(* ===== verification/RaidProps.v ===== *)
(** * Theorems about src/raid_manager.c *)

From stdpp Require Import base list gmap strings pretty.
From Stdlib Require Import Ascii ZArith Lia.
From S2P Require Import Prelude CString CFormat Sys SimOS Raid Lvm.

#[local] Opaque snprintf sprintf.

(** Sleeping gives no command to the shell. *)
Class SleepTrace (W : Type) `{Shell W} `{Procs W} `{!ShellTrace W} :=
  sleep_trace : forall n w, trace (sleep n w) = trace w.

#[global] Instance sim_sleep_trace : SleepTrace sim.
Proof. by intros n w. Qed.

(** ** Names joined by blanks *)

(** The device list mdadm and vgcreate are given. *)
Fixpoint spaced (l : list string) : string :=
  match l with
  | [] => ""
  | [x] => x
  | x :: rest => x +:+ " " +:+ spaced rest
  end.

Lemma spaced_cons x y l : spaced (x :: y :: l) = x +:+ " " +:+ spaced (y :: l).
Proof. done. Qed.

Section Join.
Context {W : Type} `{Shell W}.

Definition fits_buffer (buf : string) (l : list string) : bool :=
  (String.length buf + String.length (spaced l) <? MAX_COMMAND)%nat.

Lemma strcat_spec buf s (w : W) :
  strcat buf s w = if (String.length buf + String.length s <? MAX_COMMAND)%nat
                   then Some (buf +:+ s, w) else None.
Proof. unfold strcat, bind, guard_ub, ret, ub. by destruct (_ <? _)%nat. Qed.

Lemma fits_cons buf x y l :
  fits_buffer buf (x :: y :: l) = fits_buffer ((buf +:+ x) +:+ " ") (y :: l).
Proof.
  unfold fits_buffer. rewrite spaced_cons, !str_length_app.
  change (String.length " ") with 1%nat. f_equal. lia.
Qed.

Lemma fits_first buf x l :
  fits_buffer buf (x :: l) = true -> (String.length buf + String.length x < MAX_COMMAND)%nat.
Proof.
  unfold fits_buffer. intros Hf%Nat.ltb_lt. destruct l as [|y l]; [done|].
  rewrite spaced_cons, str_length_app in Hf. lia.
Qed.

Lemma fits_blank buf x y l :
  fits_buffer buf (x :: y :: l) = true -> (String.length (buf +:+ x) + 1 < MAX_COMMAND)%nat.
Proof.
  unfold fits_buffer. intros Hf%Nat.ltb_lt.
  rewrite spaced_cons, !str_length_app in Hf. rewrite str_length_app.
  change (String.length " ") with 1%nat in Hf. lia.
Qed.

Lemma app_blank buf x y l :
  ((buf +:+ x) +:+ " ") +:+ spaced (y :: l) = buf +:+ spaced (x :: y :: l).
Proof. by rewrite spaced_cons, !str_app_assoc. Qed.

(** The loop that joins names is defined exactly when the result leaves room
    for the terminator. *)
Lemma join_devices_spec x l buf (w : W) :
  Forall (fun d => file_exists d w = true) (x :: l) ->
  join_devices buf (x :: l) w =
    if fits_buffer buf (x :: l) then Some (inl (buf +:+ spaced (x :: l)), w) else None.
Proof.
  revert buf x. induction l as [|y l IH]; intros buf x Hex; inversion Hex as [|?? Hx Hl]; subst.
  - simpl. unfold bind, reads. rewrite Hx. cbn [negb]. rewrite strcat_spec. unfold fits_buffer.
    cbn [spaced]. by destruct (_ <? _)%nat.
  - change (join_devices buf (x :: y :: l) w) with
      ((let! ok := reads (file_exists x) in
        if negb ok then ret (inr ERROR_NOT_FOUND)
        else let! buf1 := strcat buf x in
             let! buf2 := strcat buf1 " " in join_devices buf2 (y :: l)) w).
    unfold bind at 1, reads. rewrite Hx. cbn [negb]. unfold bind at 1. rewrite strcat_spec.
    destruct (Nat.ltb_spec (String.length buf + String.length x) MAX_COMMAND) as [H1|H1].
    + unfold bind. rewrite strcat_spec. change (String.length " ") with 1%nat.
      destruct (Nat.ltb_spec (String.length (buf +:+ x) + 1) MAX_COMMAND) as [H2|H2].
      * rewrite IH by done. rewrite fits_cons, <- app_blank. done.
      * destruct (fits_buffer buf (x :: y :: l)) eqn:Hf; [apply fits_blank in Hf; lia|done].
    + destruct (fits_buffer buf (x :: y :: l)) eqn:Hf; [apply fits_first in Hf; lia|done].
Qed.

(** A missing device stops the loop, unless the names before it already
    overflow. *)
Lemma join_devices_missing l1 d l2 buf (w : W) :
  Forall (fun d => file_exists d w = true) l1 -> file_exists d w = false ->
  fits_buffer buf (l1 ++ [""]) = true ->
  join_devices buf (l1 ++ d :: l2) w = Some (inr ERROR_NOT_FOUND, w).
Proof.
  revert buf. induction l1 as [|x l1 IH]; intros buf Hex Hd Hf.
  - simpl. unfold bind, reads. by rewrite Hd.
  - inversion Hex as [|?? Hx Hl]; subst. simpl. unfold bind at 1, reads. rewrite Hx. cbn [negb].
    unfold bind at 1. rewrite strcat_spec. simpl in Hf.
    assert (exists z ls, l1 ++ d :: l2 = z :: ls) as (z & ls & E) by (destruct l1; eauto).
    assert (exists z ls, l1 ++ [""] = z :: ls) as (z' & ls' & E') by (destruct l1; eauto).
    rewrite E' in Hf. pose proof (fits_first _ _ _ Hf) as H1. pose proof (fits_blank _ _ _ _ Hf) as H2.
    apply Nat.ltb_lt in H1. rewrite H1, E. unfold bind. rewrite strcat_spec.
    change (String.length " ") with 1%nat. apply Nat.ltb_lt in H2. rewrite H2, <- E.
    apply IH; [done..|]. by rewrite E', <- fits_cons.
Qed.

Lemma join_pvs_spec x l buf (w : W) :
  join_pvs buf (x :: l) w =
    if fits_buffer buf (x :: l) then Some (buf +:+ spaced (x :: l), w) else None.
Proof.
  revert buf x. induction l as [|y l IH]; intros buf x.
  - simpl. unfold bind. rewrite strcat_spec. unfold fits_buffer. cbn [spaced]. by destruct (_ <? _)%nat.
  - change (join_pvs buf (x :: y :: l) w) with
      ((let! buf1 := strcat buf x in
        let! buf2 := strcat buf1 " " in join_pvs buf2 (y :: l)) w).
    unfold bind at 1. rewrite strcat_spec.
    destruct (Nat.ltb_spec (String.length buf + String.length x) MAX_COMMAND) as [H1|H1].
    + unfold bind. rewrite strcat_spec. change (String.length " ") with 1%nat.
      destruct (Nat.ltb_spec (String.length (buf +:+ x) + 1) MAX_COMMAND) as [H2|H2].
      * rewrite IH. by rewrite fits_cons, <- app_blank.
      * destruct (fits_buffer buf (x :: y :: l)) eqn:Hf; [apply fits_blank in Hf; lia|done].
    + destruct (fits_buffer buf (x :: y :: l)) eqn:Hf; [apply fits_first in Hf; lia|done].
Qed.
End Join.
────────────────
== ABOUT THIS EXERCISE ==
Search the listing for "From" and show every line where it occurs.

== WRITTEN RESPONSE ==
From stdpp Require Import base list gmap strings pretty.
From Stdlib Require Import Ascii ZArith Lia.
From S2P Require Import Prelude CString CFormat Sys SimOS Raid Lvm.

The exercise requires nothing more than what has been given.